Abstract Activation of the heart normally begins in the sinoatrial node (SAN). Electrical impulses spontaneously released by SAN pacemaker cells (SANPCs) trigger the contraction of the heart. However, the cellular nature of SANPCs remains controversial. Here, we report that SANPCs exhibit glutamatergic neuron-like properties. By comparing the single-cell transcriptome of SANPCs with that of cells from primary visual cortex in mouse, we found that SANPCs co-clustered with cortical neurons. Tissue and cellular imaging confirmed that SANPCs contained key elements of glutamatergic neurotransmitter system, expressing genes encoding glutamate synthesis pathway ( Gls ), ionotropic and metabotropic glutamate receptors ( Grina , Gria3 , Grm1 and Grm5 ), and glutamate transporters ( Slc17a7 ).
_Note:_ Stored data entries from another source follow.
(** * Pentagon back office: stock accounting, orders and access rules

    A shallow embedding of the Flask/SQLAlchemy backend
    ([pentagon_backend/src/models] and [pentagon_backend/src/routes]).

    - Python [int] is [Z]; Python [float] (and every [db.Float] column) is
      the kernel's binary64 [float], so [2 * 140.0 + 1 * 100.0] evaluates
      exactly as the interpreter evaluates it.
    - A table is the list of its rows in insertion order; the database is
      the record of its tables.  A request handler is a function from the
      committed database (and the clock) to the database it leaves behind
      and its HTTP response.  [db.session] is modelled by the pair of the
      committed tables and the working tables of the open transaction.
    - A raised exception is a value of [Py.result]; the handlers' blanket
      [except Exception] clauses catch it exactly where the source does.
    - A handler is modelled from the point where [token_required] has
      resolved the bearer token to [current_user].  Request bodies are
      records of optional fields, one per JSON key the handler reads,
      each holding a value of the type the column expects.
    - [token_required] is modelled apart, as the function that takes
      the identity of a verified token to the handler's [current_user]
      or to its 401 refusal; prices in the bodies of the product
      handlers are JSON numbers, integers or floats. *)

From Stdlib Require Import ZArith List String Bool Lia.
From Stdlib Require Import Floats.
From Stdlib Require Import Permutation Sorted.
Import ListNotations.
Open Scope string_scope.
Open Scope list_scope.
Open Scope Z_scope.

(** ** Python primitives *)

Module Py.

Inductive exn : Set :=
| OverflowError.

Inductive result (A : Type) : Type :=
| Ok (a : A)
| Raise (e : exn).
Arguments Ok {A} a.
Arguments Raise {A} e.

Definition bind {A B : Type} (m : result A) (k : A -> result B) : result B :=
  match m with
  | Ok a => k a
  | Raise e => Raise e
  end.

(** [float(n)] for an [int] [n]: round to nearest, ties to even, and
    [OverflowError: int too large to convert to float] once the rounded
    magnitude would reach [2^1024]. *)
Definition float_overflow_bound : Z := 2 ^ 1024 - 2 ^ 970.

Definition nearest_float (n : Z) : float :=
  SF2Prim (binary_normalize prec emax n 0 false).

Definition float_of_int (n : Z) : result float :=
  if Z.abs n <? float_overflow_bound
  then Ok (nearest_float n)
  else Raise OverflowError.

(** [n * x] with [n : int] and [x : float]: the integer operand is
    converted first, then the floats are multiplied. *)
Definition int_mul_float (n : Z) (x : float) : result float :=
  bind (float_of_int n) (fun f => Ok (PrimFloat.mul f x)).

(** [datetime.date]: compared chronologically, field by field. *)
Record date : Set := mkdate { year : Z; month : Z; day : Z }.

Definition date_eqb (a b : date) : bool :=
  (year a =? year b) && (month a =? month b) && (day a =? day b).

Definition date_ltb (a b : date) : bool :=
  (year a <? year b)
  || ((year a =? year b)
      && ((month a <? month b)
          || ((month a =? month b) && (day a <? day b)))).

Definition date_leb (a b : date) : bool := negb (date_ltb b a).

(** [datetime.datetime], as a count of microseconds. *)
Definition datetime : Set := Z.

End Py.

Notation "x <- m ;; k" := (Py.bind m (fun x => k))
  (at level 61, m at next level, right associativity).

(** The width of a [db.Integer] column in the SQLite file that [main.py]
    configures: a signed 64-bit integer. *)
Definition db_integer (n : Z) : Prop := - 2 ^ 63 <= n < 2 ^ 63.

(** ** models/inventory.py *)

Module Inventory.

Record t : Set := mk {
  id : Z;
  product_id : Z;
  date : Py.date;
  opening_pieces : Z;
  lifting_pieces : Z;
  lifting_price : float;
  return_market_pieces : Z;
  return_market_price : float;
  return_office_pieces : Z;
  return_office_price : float;
  total_stock : Z;
  ims_pieces : Z;
  ims_value : float;
  present_stock : Z;
  closing_value : float;
  created_at : Py.datetime;
  updated_at : Py.datetime
}.

(** Attribute assignments [self.f = v]. *)
Definition set_opening_pieces (v : Z) (r : t) : t :=
  mk (id r) (product_id r) (date r) v (lifting_pieces r)
     (lifting_price r) (return_market_pieces r) (return_market_price r)
     (return_office_pieces r) (return_office_price r) (total_stock r)
     (ims_pieces r) (ims_value r) (present_stock r) (closing_value r)
     (created_at r) (updated_at r).

Definition set_lifting_pieces (v : Z) (r : t) : t :=
  mk (id r) (product_id r) (date r) (opening_pieces r) v
     (lifting_price r) (return_market_pieces r) (return_market_price r)
     (return_office_pieces r) (return_office_price r) (total_stock r)
     (ims_pieces r) (ims_value r) (present_stock r) (closing_value r)
     (created_at r) (updated_at r).

Definition set_lifting_price (v : float) (r : t) : t :=
  mk (id r) (product_id r) (date r) (opening_pieces r) (lifting_pieces r)
     v (return_market_pieces r) (return_market_price r)
     (return_office_pieces r) (return_office_price r) (total_stock r)
     (ims_pieces r) (ims_value r) (present_stock r) (closing_value r)
     (created_at r) (updated_at r).

Definition set_return_market_pieces (v : Z) (r : t) : t :=
  mk (id r) (product_id r) (date r) (opening_pieces r) (lifting_pieces r)
     (lifting_price r) v (return_market_price r)
     (return_office_pieces r) (return_office_price r) (total_stock r)
     (ims_pieces r) (ims_value r) (present_stock r) (closing_value r)
     (created_at r) (updated_at r).

Definition set_return_market_price (v : float) (r : t) : t :=
  mk (id r) (product_id r) (date r) (opening_pieces r) (lifting_pieces r)
     (lifting_price r) (return_market_pieces r) v
     (return_office_pieces r) (return_office_price r) (total_stock r)
     (ims_pieces r) (ims_value r) (present_stock r) (closing_value r)
     (created_at r) (updated_at r).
SANPCs highly expressed cell markers of glutamatergic neurons ( Snap25 and Slc17a7 ), whereas Gad1 , a marker of GABAergic neurons, was negative. Functional studies revealed that inhibition of glutamate receptors or transporters reduced spontaneous pacing frequency of isolated SAN tissues and spontaneous Ca 2+ transients frequency in single SANPC. Collectively, our work suggests that SANPCs share dominant biological properties with glutamatergic neurons, and the glutamatergic neurotransmitter system may act as an intrinsic regulation module of heart rhythm, which provides a potential intervention target for pacemaker cell-associated arrhythmias.